- **Exercise**
Every entry in the data below needs to be repeated exactly.

- **Dataset excerpts**
Lemma cb_tree_walk_prefixed_correct_witness :
  let t := (cb_run None [CbInsert (str "a/b"); CbInsert (str "c"); CbInsert (str "a")]).1 in
  cb_wf t ∧ ∃ l, (∀ x, x ∈ l ↔ x ∈ cb_list t ∧ str "a" `prefix_of` x) ∧
    cb_tree_walk_prefixed t (str "a") (λ s acc, Some (acc ++ [s], 0)) []
      = cb_walk_list l (λ s acc, Some (acc ++ [s], 0)) [] ∧
    cb_tree_walk_prefixed t (str "a") (λ s acc, Some (acc ++ [s], 0)) []
      = Some ([str "a"; str "a/b"], 0).
Proof.
  assert (cb_wf (cb_run None [CbInsert (str "a/b"); CbInsert (str "c"); CbInsert (str "a")]).1)
    as Hwf.
  { pose proof (cb_run_refines None [CbInsert (str "a/b"); CbInsert (str "c");
      CbInsert (str "a")] I) as Hr.
    destruct (cb_run None _) as [t rs]. apply Hr.
    eval_decide. }
  split; [exact Hwf|].
  edestruct (cb_tree_walk_prefixed_correct
    (cb_run None [CbInsert (str "a/b"); CbInsert (str "c"); CbInsert (str "a")]).1 (str "a")
    (λ s acc, Some (acc ++ [s], 0)) []) as (l & _ & Hl & Heq).
  - exact Hwf.
  - eval_decide.
  - left. exists (str "a"). split; eval_decide.
  - exists l. split; [exact Hl|]. split; [exact Heq|]. vm_compute. reflexivity.
Defined.

(** The walk never compares the subtree it stops in with the prefix: in a non-empty tree in
    which no string has the prefix, the callback is still called, at least once, and only on
    strings that do not have the prefix. *)
Theorem cb_tree_walk_prefixed_unmatched (p : cb_ptr) (u : bytes) :
  cb_wf (Some p) → (∀ x, x ∈ cb_list (Some p) → ¬ u `prefix_of` x) →
  ∃ l, l ≠ [] ∧ (∀ x, x ∈ l → x ∈ cb_list (Some p) ∧ ¬ u `prefix_of` x) ∧
    cb_tree_walk_prefixed (Some p) u (λ s acc, Some (acc ++ [s], 0)) [] = Some (l, 0).
Proof.
  intros Hwf Hno. destruct (cb_walk_prefixed_absent (B := list bytes) p u Hwf Hno)
    as (l & Hl & Hin & Heq).
  exists l. split_and!; [done..|]. rewrite Heq.
  assert (∀ acc, cb_walk_list l (λ s acc, Some (acc ++ [s], 0)) acc = Some (acc ++ l, 0))
    as Hc; [|by rewrite Hc].
  clear. induction l as [|s l IH]; intros acc; simpl; [by rewrite app_nil_r|].
  by rewrite IH, <-app_assoc.
Qed.

Lemma cb_tree_walk_prefixed_unmatched_witness :
  cb_wf (Some (Leaf (str "tags"))) ∧
  ∃ l, l ≠ [] ∧
    cb_tree_walk_prefixed (Some (Leaf (str "tags"))) (str "trunk")
      (λ s acc, Some (acc ++ [s], 0)) [] = Some (l, 0).
Proof.
  assert (cb_wf (Some (Leaf (str "tags")))) as Hwf.
  { eval_decide. }
  split; [exact Hwf|].
  edestruct (cb_tree_walk_prefixed_unmatched (Leaf (str "tags")) (str "trunk") Hwf)
    as (l & Hl & _ & Heq).
  - simpl. intros x ->%list_elem_of_singleton. eval_decide.
  - exists l. split; [exact Hl|exact Heq].
Defined.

- **Output**
Lemma cb_tree_walk_prefixed_correct_witness :
  let t := (cb_run None [CbInsert (str "a/b"); CbInsert (str "c"); CbInsert (str "a")]).1 in
  cb_wf t ∧ ∃ l, (∀ x, x ∈ l ↔ x ∈ cb_list t ∧ str "a" `prefix_of` x) ∧
    cb_tree_walk_prefixed t (str "a") (λ s acc, Some (acc ++ [s], 0)) []
      = cb_walk_list l (λ s acc, Some (acc ++ [s], 0)) [] ∧
    cb_tree_walk_prefixed t (str "a") (λ s acc, Some (acc ++ [s], 0)) []
      = Some ([str "a"; str "a/b"], 0).
Proof.
  assert (cb_wf (cb_run None [CbInsert (str "a/b"); CbInsert (str "c"); CbInsert (str "a")]).1)
    as Hwf.
  { pose proof (cb_run_refines None [CbInsert (str "a/b"); CbInsert (str "c");
      CbInsert (str "a")] I) as Hr.
    destruct (cb_run None _) as [t rs]. apply Hr.
    eval_decide. }
  split; [exact Hwf|].
  edestruct (cb_tree_walk_prefixed_correct
    (cb_run None [CbInsert (str "a/b"); CbInsert (str "c"); CbInsert (str "a")]).1 (str "a")
    (λ s acc, Some (acc ++ [s], 0)) []) as (l & _ & Hl & Heq).
  - exact Hwf.
  - eval_decide.
  - left. exists (str "a"). split; eval_decide.
  - exists l. split; [exact Hl|]. split; [exact Heq|]. vm_compute. reflexivity.
Defined.

(** The walk never compares the subtree it stops in with the prefix: in a non-empty tree in
    which no string has the prefix, the callback is still called, at least once, and only on
    strings that do not have the prefix. *)
Theorem cb_tree_walk_prefixed_unmatched (p : cb_ptr) (u : bytes) :
  cb_wf (Some p) → (∀ x, x ∈ cb_list (Some p) → ¬ u `prefix_of` x) →
  ∃ l, l ≠ [] ∧ (∀ x, x ∈ l → x ∈ cb_list (Some p) ∧ ¬ u `prefix_of` x) ∧
    cb_tree_walk_prefixed (Some p) u (λ s acc, Some (acc ++ [s], 0)) [] = Some (l, 0).
Proof.
  intros Hwf Hno. destruct (cb_walk_prefixed_absent (B := list bytes) p u Hwf Hno)
    as (l & Hl & Hin & Heq).
  exists l. split_and!; [done..|]. rewrite Heq.
  assert (∀ acc, cb_walk_list l (λ s acc, Some (acc ++ [s], 0)) acc = Some (acc ++ l, 0))
    as Hc; [|by rewrite Hc].
  clear. induction l as [|s l IH]; intros acc; simpl; [by rewrite app_nil_r|].
  by rewrite IH, <-app_assoc.
Qed.

Lemma cb_tree_walk_prefixed_unmatched_witness :
  cb_wf (Some (Leaf (str "tags"))) ∧
  ∃ l, l ≠ [] ∧
    cb_tree_walk_prefixed (Some (Leaf (str "tags"))) (str "trunk")
      (λ s acc, Some (acc ++ [s], 0)) [] = Some (l, 0).
Proof.
  assert (cb_wf (Some (Leaf (str "tags")))) as Hwf.
  { eval_decide. }
  split; [exact Hwf|].
  edestruct (cb_tree_walk_prefixed_unmatched (Leaf (str "tags")) (str "trunk") Hwf)
    as (l & Hl & _ & Heq).
  - simpl. intros x ->%list_elem_of_singleton. eval_decide.
  - exists l. split; [exact Hl|exact Heq].
Defined.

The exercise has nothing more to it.